On Jun 4, 2014, at 8:50 PM, Kevin W. Wall <kevin.w.wall at gmail.com> wrote:
>> If the only real effect of crypto patents is to make the subject of the patent unavailable to the public for the patent's lifetime, then patenting of such material does not fulfill the public interest goals of making inventions broadly available.  From a practical point of view, if it can be shown that patents in this area are essentially worthless - you pay to get a piece of paper, but no one will buy what you're selling - it might be easier to convince people to freely license their patents (assuming they get them at all).
> OT wrt TC, but as long as we're discussing crypto patents, wouldn't it
> depend on how viable the alternatives are? For instance, if you wanted
> to signature blinding, didn't Chaum's and Brand's patents about cover
> all other conceivable alternatives? Of course maybe there was not that
> much of a market for signature blinding once the digital cash market
> spun out.
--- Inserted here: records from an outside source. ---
(** * ANANSE: binding-model selection and regulatory-potential aggregation

    A shallow embedding of [ananse/peakpredictor.py] (class [PeakPredictor])
    and of [grns/interaction.py] (the enhancer-to-gene aggregation), with the
    properties of the specification stated and proved over it.

    Conventions of the embedding.
    - A Python [dict] is an association list in insertion order whose keys
      are pairwise distinct ([Py.dict]); [Py.set] updates in place or appends,
      as assignment to a dict key does.
    - Python floats are idealised: graph weights and feature values are
      rationals ([Q], so that the comparisons of the shortest-path search
      stay executable), the columns of the aggregation tables are reals
      ([R], because they go through [exp] and [log]).  A missing value
      (NaN, null) is [None].
    - A raised exception is a value of [Py.exn]; fallible methods return
      [Py.result].
    - Inputs that come from files or external tools (BAM coverage, bedtools
      intersections, the model directory) are arguments of the functions. *)

From Stdlib Require Import List String Ascii Bool Arith ZArith QArith Lia Lra.
From Stdlib Require Import Permutation Sorted DecimalString.
From Stdlib Require Import Reals Lra.
From Stdlib Require Lqa.
Import ListNotations.

(* ================================================================== *)
(** * Python values used by both modules *)
(* ================================================================== *)

Module Py.

Local Open Scope string_scope.
Local Open Scope list_scope.

(** Exceptions raised by the embedded code.  [FuelExhausted] is not a
    Python exception: it marks a loop of the model that used up its step
    bound, and the bound is proved sufficient where it is used. *)
Inductive exn : Type :=
| ValueError
| NotImplementedError
| KeyError
| NodeNotFound
| FuelExhausted.

Inductive result (A : Type) : Type :=
| Ok (a : A)
| Raise (e : exn).

Arguments Ok {A} a.
Arguments Raise {A} e.

Definition bind {A B : Type} (m : result A) (k : A -> result B) : result B :=
  match m with
  | Ok a => k a
  | Raise e => Raise e
  end.

(** ** Ordered dictionaries with string keys *)

Definition dict (V : Type) : Type := list (string * V).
Of course, in general, I'd agree with you, but I think it's usually
> because there's some other way--albeit not as efficient--to achieve
> similar outcomes.
There are generally design-arounds available for most patents in most areas - albeit at additional cost, complexity, whatever.  What's interesting in the crypto area in particular is that in many cases there are no practical work-arounds.  What you might then expect is that there would be an active interest in licensing.  But, for whatever reason, that doesn't appear to happen.  Instead, the functionality that the patent could deliver is simply never marketed.

I suspect a big part of this is that the *economic* value of the functionality - i.e., the value that customers are actually willing to put down their money for - is actually quite small.  Selling crypto is hard in general; selling "better" crypto at greater cost is even harder.  As I said, an interesting subject for a master's thesis.  (Expand it to a general study of the economics of cryptography and you might have a PhD, though there's already work in this field.)

A personal story:  Many years ago, I was asked to design and implement a cryptographic protocol to use with a product the small company I was working for was selling.  This was back in the day when export of crypto went through DoD, and you couldn't export anything with symmetric keys longer than 40 bits.  (There were other unwritten rules, such as if you used anything other than DES, you would probably be denied.)

It turned out that IBM had developed a scheme, called something like the Data Masking Facility, for expanding a 40-bit key into a 56-bit key for use with DES.  (Yes, I know, real rocket science.)  The big selling point:  NSA/DoD had effectively (again, nothing in the official writing) pre-approved systems using DMF for export.  The gotcha':  DMF was patented.  I approached IBM about a license, which they were glad to provide.  For some absurd amount - I think there was a base plus a couple of percent of the total value of the product in which DMF was embedded.  We were a startup; there was no way we would give away that big a piece of our product.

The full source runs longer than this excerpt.